El parque Juárez, con su debida proporción, es algo así como Alameda de la CDMX, un espacio público realmente tomado por los habitantes de la ciudad. Menos turístico que la plaza cívica y su icónica parroquia: menos turistas y más sanmiguelenses. Es un espacio recreativo, con senderos, bancas y fuentes. Los domingos se convierte en el jardín del arte y entre semana los chavos van a jugar basquet a las canchas azules y los más pequeños a los juegos infantiles. Las casas ubicadas alrededor del parque se cotizan muy alto.

Vista aérea de la zona del Parque Juárez

Mi propiedad preferida es una casona colonial del siglo diecisiete: el Hotel Antigua Villa Santa Mónica. Mi amigo Sergio, un chilango enamorado de San Miguel, la compró hace muchos años y se ha ocupado de respetar su arquitectura y estado original. Recuperó unos frescos de los anchos muros de piedra que rodean el patio central y se la pasa restaurando los techos y arreglando los jardines. La última vez que lo vi estaba consiguiendo los mosaicos originales de la fuente. Conocí a Sergio hace algunas décadas cuando estaba en la universidad. Norma, mi gran amiga de la Ibero, empezó a trabajar formalmente dos o tres semestres antes de terminar la carrera. Lo suyo siempre fue el mundo financiero. Sus jefes la mandaban al ruedo a tratar con “clientes importantes” como si fuera ejecutiva senior. Un día saliendo de clases me preguntó:

-¿Me acompañas a comer con un cliente? Vamos a ir a La Botiglia, en Reforma.

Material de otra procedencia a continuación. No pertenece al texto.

Lemma table_shows_rows_of_mapping_witness :
  shown_in_mapping two_files ∧
  shown_in_mapping (mainloop str_lower
    [TypeSearch "main"; Fire 0; Add "/etc/hosts" (Some "revs/hosts") true;
     TypeSearch "zzz"; Fire 1; Delete [0] true; ResetSearch] two_files).
Proof.
  assert (shown_in_mapping two_files) as H by (unfold shown_in_mapping; reflexivity).
  split; [exact H|].
  apply (table_shows_rows_of_mapping str_lower _ two_files H).
  repeat constructor.
Defined.

(** X8.  Searching never changes what is watched or saved: typing in the
    search box, Reset and the search timers leave the mapping and the
    configuration file as they are. *)
Theorem searching_leaves_mapping_and_file lower (acts : list action) (g : gui) :
  Forall (λ a, is_search a = true) acts →
  FILE_PATHS (mainloop lower acts g) = FILE_PATHS g ∧
  file_config_csv (mainloop lower acts g) = file_config_csv g.
Proof.
  intros Hs. revert g. induction Hs as [|a acts Ha _ IH]; intros g; [done|].
  simpl. destruct (IH (run_action lower a g).1) as [-> ->].
  destruct (run_action_cases lower a g) as (_ & Hsearch & _).
  by apply Hsearch.
Qed.

Lemma searching_leaves_mapping_and_file_witness :
  FILE_PATHS (mainloop str_lower
    [TypeSearch "rep"; TypeSearch "repo"; Fire 1; ResetSearch; Fire 0; Fire 2] two_files)
  = FILE_PATHS two_files.
Proof.
  apply (searching_leaves_mapping_and_file str_lower _ two_files).
  repeat constructor.
Defined.

Lemma debounced_filter g i :
  debounced g → _after_id g = Some i → filter (λ j, j ≠ i) (pending g) = [].
Proof.
  intros [Hlen Hin] Hi. destruct (pending g) as [|j [|? ?]]; simpl in *; [done| |lia].
  rewrite filter_cons, decide_False; [done|].
  intros Hne. apply Hne. specialize (Hin j (list_elem_of_here _ _)). congruence.
Qed.

Lemma delayed_search_pending g :
  debounced g → pending (delayed_search g).1 = [next_after g].
Proof.
  intros Hd. unfold delayed_search. munfold.
  destruct (_after_id g) as [i|] eqn:Hi.
  - by rewrite (debounced_filter g i).
  - destruct Hd as [_ Hin]. destruct (pending g) as [|j ?]; [done|].
    specialize (Hin j (list_elem_of_here _ _)). congruence.
Qed.

Lemma run_action_debounced lower a g :
  debounced g → debounced (run_action lower a g).1.
Proof.
  intros Hd. destruct (is_search a) eqn:Ea.
  - destruct a as [p od io|sel od io|sel io|s| |i]; try done; simpl.
    + pose proof (delayed_search_pending (with_search_var s g) Hd) as Hp.
      unfold search_var_set. munfold. unfold debounced.
      rewrite Hp. simpl. split; [lia|]. by intros i ->%list_elem_of_singleton.
    + pose proof (delayed_search_pending (with_search_var EmptyString g) Hd) as Hp.
      unfold reset_search, search_var_set. munfold.
      rewrite load_file_config_data_spec. unfold debounced. simpl.
      rewrite Hp. simpl. split; [lia|]. by intros i ->%list_elem_of_singleton.
    + unfold after_fire. munfold. case_decide; [|done].
      rewrite search_files_spec. unfold debounced. simpl.
      destruct Hd as [Hlen Hin]. split.
      * etrans; [apply length_filter|done].
      * intros j [_ Hj]%list_elem_of_filter. by apply Hin.
  - destruct (run_action_cases lower a g) as (Hm & _ & _). cbv zeta in Hm.
    destruct (Hm Ea) as (_ & Ha & Hp & _). unfold debounced. by rewrite Ha, Hp.
Qed.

Ni corta ni perezosa, me apunté al plan para acompañar y cuidar a mi amiga. Años después, reencontré al mentado “cliente”, Sergio, en San Miguel en esta maravillosa propiedad. La cocina me parece muy buena y sencilla. Mis platillos favoritos son el típico consomé, el mole poblano y los chiles rellenos de frijol con queso. Los meseros, que llevan años trabajando ahí, son especialistas en hacerte sentir en casa.

La casona algún día perteneció al cantante y poeta José Mojica y fue testigo de múltiples tertulias con personajes importantes del siglo veinte como Pedro Vargas, Dolores del Río, Agustín Lara y María Félix.

Fachada del Hotel Antigua Villa Santa Mónica

Patio del Villa Santa Mónica. Fuente restaurada con mosaicos originales.

Las calles empedradas de San Miguel huelen a historia, no solo la de sus orígenes en el siglo dieciséis y la del paso del cura Miguel Hidalgo durante la guerra de Independencia.


Cómo me gustaría que las piedras de las calles hablaran y me contaran relatos de la vida cotidiana; historias de amor sobre caballos y carruajes; que los lavaderos de piedra me contaran los chismes de las mujeres que bajaban a tallar su ropa; que la barra del Manantial me contara las netas de los borrachos y borrachas; que las paredes del Santa Mónica replicaran las canciones y poesías de las tertulias de la época del cine de oro; y, que los anchos muros de Casa Garza que emanan buena vibra, describieran la relación de José con el gringo de enfrente. Imagino que los cuidados y los platillos que cocinaba José habrán sido especiales y la relación entre ellos muy significativa, para haberse convertido en heredero de una propiedad ubicada en un lugar tan lindo.